• _BRIEF_:
Produce word for word the lines of the data below running from the one that has "split; [apply Z.div_le_lower_bound;" to the one that has "apply apart_xlate_iff; [done..|].", inclusive, and no others.

RECORDS SUPPLIED START

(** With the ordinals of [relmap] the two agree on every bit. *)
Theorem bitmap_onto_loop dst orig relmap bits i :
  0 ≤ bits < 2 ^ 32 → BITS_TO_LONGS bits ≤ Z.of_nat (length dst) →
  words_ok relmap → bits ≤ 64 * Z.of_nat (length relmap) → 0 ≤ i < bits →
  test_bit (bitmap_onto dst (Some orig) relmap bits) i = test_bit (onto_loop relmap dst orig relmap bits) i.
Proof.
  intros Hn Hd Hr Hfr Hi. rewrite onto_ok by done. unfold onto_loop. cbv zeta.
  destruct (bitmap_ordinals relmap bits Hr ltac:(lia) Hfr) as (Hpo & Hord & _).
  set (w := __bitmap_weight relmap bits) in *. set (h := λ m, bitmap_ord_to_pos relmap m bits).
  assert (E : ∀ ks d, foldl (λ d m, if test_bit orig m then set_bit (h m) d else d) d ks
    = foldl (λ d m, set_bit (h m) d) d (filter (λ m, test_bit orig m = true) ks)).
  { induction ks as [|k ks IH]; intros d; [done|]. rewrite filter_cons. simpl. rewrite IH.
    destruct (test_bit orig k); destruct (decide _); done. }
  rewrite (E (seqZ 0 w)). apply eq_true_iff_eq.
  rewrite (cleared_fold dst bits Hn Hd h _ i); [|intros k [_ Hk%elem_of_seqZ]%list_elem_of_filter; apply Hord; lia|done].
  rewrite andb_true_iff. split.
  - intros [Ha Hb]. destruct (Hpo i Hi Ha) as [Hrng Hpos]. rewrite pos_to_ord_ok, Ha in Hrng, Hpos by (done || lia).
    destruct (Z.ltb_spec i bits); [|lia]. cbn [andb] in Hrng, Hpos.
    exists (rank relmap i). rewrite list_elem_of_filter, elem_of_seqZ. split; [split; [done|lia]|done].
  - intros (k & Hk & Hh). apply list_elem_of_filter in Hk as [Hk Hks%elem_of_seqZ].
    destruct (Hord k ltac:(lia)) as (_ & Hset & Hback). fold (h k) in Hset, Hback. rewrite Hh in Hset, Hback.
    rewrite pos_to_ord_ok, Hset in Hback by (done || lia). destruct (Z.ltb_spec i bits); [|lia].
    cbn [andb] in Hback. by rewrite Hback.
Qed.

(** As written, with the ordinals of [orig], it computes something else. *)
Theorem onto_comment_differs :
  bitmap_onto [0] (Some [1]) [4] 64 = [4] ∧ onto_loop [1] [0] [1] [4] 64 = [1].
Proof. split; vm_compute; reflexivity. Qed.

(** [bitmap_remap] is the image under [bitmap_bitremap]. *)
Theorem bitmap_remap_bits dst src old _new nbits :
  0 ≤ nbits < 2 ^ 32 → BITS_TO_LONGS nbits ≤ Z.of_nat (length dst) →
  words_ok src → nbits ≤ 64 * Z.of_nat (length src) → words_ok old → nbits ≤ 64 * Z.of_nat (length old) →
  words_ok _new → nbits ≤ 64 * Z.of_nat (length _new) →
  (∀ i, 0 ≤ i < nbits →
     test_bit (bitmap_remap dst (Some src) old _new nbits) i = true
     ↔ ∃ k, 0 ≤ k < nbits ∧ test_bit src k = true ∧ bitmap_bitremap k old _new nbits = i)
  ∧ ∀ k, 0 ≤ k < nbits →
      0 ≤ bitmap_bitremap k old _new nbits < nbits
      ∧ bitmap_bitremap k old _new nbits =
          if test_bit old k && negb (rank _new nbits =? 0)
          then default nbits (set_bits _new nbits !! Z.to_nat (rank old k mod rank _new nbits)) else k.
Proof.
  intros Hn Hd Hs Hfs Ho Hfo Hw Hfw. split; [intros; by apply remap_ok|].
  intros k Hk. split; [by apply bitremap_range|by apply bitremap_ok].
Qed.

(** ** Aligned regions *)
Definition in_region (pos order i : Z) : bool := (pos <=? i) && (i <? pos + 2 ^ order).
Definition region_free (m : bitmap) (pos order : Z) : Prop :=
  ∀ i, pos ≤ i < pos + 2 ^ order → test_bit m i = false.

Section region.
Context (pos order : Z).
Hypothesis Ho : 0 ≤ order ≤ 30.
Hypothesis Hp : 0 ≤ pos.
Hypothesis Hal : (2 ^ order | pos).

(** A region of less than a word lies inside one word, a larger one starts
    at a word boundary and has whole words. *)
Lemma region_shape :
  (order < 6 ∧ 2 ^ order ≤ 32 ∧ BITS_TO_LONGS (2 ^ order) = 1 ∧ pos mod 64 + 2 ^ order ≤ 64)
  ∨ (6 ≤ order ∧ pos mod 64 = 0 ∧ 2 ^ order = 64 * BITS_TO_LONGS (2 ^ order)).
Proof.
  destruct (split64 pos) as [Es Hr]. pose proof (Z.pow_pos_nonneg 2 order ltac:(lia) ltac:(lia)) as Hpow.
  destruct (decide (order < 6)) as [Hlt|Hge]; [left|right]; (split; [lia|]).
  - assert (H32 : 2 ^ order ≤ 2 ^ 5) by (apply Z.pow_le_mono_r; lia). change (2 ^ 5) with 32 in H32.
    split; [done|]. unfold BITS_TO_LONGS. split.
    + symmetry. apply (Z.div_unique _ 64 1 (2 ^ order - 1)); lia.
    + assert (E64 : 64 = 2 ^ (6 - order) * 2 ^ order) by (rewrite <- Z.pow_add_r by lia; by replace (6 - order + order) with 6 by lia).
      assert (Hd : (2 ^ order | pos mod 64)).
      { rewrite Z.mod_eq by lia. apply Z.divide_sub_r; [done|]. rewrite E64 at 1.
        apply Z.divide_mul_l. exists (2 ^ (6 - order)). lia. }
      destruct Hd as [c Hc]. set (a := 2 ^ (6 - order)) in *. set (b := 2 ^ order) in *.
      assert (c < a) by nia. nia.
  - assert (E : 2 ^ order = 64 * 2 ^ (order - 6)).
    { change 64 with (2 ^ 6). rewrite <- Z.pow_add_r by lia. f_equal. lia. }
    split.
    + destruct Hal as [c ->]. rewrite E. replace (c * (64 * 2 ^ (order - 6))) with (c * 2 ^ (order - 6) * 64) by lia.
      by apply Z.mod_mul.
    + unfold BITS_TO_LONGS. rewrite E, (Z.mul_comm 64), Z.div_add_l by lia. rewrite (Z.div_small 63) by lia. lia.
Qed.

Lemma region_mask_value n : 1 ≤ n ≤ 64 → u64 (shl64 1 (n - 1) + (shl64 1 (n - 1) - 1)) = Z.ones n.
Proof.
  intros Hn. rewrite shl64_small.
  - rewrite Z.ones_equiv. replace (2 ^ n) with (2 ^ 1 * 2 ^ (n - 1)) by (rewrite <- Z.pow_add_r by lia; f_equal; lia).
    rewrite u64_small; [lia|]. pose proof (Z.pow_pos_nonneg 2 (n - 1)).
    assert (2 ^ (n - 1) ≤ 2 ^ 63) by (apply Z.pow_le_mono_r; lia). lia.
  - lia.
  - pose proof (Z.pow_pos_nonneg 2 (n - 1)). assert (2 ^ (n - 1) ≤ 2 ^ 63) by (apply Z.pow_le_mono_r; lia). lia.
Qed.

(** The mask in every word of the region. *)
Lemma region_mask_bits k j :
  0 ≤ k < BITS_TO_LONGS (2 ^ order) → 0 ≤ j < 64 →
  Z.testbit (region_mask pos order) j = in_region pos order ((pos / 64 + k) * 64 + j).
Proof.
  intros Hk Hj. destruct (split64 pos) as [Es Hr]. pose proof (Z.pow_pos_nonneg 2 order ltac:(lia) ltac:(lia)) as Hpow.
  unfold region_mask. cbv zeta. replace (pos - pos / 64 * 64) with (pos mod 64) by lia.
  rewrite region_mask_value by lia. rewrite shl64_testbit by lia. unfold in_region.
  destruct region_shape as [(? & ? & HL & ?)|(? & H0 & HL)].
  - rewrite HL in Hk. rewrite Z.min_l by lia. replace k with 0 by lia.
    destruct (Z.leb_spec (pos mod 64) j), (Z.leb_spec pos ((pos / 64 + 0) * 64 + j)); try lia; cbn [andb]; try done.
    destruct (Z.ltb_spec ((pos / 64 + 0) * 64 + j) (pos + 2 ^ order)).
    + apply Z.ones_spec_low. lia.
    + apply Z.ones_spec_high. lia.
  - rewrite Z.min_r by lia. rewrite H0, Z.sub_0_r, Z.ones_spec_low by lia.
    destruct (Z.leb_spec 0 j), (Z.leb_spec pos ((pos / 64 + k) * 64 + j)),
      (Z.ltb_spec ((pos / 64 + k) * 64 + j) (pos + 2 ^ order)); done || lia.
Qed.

RECORDS SUPPLIED END
RECORDS SUPPLIED START

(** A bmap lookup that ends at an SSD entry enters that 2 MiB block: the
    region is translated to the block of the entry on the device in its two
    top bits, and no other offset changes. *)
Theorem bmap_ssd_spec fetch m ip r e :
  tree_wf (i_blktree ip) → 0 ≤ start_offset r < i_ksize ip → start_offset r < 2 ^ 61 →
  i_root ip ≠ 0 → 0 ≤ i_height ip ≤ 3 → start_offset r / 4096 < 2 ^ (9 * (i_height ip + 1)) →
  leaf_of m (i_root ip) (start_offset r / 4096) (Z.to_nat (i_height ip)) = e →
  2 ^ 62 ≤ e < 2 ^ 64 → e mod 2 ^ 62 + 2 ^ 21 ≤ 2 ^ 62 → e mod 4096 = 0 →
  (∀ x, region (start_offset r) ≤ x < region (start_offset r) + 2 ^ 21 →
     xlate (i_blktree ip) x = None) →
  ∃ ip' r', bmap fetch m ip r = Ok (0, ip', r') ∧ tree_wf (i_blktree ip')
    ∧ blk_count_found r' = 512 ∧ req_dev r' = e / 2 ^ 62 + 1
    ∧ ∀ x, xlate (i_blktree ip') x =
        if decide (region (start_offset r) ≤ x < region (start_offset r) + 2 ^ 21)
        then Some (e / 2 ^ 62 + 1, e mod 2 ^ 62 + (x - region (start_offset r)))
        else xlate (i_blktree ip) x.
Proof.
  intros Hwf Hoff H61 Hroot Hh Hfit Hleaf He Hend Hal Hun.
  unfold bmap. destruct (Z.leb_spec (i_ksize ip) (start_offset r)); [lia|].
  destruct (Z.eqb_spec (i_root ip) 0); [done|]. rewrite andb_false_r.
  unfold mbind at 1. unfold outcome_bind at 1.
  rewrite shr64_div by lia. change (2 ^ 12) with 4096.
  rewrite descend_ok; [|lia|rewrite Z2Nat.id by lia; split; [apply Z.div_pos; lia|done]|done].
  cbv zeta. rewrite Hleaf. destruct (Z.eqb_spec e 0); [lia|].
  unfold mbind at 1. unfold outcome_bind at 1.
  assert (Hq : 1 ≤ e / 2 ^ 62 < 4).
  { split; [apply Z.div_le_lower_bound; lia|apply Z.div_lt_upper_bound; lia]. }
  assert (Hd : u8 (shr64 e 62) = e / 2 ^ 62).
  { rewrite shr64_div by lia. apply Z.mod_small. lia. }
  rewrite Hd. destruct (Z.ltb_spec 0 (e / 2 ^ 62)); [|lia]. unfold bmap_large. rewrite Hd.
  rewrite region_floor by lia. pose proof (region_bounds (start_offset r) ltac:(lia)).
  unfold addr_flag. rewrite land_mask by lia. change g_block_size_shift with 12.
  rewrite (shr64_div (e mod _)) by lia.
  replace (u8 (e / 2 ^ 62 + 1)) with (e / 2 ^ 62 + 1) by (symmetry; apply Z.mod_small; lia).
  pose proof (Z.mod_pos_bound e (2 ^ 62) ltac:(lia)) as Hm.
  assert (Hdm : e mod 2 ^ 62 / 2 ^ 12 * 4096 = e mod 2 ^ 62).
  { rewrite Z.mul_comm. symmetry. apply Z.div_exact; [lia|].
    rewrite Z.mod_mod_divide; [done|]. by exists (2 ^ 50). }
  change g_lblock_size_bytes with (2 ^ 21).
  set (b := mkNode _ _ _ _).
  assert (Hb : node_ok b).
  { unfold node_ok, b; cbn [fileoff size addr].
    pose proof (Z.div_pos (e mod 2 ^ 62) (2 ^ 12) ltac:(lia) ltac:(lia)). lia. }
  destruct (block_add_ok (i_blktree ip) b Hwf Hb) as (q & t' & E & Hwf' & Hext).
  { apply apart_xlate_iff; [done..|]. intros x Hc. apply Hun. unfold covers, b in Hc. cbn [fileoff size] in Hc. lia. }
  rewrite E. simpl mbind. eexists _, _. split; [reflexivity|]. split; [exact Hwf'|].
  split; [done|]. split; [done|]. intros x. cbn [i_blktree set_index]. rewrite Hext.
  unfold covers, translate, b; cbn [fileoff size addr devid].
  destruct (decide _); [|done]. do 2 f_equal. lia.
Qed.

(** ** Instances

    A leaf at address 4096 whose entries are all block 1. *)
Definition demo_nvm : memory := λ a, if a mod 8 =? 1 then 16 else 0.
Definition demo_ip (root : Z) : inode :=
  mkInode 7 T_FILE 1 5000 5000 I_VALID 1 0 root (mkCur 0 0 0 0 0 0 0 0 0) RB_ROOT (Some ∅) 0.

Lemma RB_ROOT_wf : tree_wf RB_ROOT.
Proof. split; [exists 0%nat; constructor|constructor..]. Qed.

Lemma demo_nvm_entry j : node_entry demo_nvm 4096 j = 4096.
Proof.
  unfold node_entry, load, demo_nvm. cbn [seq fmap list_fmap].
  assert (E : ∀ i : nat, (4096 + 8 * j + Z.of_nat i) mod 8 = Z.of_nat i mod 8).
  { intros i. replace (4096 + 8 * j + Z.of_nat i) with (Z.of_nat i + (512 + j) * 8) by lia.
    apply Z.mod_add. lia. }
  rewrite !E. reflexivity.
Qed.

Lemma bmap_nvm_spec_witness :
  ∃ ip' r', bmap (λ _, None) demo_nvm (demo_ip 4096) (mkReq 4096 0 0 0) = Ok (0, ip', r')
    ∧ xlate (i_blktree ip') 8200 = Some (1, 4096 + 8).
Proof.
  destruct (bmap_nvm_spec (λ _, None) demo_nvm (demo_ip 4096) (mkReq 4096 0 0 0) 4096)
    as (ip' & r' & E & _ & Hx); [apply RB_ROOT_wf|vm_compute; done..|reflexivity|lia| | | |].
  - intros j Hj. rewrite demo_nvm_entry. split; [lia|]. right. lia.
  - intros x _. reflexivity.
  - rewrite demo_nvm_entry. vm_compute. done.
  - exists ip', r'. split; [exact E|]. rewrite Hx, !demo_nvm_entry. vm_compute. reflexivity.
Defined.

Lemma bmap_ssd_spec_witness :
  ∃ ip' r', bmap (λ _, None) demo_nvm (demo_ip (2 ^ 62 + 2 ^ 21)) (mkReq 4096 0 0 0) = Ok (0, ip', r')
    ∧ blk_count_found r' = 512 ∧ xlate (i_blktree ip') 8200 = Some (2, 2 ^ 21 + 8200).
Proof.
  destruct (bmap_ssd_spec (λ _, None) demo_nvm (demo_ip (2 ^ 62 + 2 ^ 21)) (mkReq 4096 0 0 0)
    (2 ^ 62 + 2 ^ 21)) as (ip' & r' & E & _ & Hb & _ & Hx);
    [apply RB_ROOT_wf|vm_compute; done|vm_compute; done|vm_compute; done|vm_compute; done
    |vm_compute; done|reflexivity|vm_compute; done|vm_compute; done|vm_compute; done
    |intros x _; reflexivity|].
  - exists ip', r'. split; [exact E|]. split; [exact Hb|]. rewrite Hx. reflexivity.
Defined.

RECORDS SUPPLIED END

• _RESULT FOR THIS TASK_:
  { split; [apply Z.div_le_lower_bound; lia|apply Z.div_lt_upper_bound; lia]. }
  assert (Hd : u8 (shr64 e 62) = e / 2 ^ 62).
  { rewrite shr64_div by lia. apply Z.mod_small. lia. }
  rewrite Hd. destruct (Z.ltb_spec 0 (e / 2 ^ 62)); [|lia]. unfold bmap_large. rewrite Hd.
  rewrite region_floor by lia. pose proof (region_bounds (start_offset r) ltac:(lia)).
  unfold addr_flag. rewrite land_mask by lia. change g_block_size_shift with 12.
  rewrite (shr64_div (e mod _)) by lia.
  replace (u8 (e / 2 ^ 62 + 1)) with (e / 2 ^ 62 + 1) by (symmetry; apply Z.mod_small; lia).
  pose proof (Z.mod_pos_bound e (2 ^ 62) ltac:(lia)) as Hm.
  assert (Hdm : e mod 2 ^ 62 / 2 ^ 12 * 4096 = e mod 2 ^ 62).
  { rewrite Z.mul_comm. symmetry. apply Z.div_exact; [lia|].
    rewrite Z.mod_mod_divide; [done|]. by exists (2 ^ 50). }
  change g_lblock_size_bytes with (2 ^ 21).
  set (b := mkNode _ _ _ _).
  assert (Hb : node_ok b).
  { unfold node_ok, b; cbn [fileoff size addr].
    pose proof (Z.div_pos (e mod 2 ^ 62) (2 ^ 12) ltac:(lia) ltac:(lia)). lia. }
  destruct (block_add_ok (i_blktree ip) b Hwf Hb) as (q & t' & E & Hwf' & Hext).
  { apply apart_xlate_iff; [done..|]. intros x Hc. apply Hun. unfold covers, b in Hc. cbn [fileoff size] in Hc. lia. }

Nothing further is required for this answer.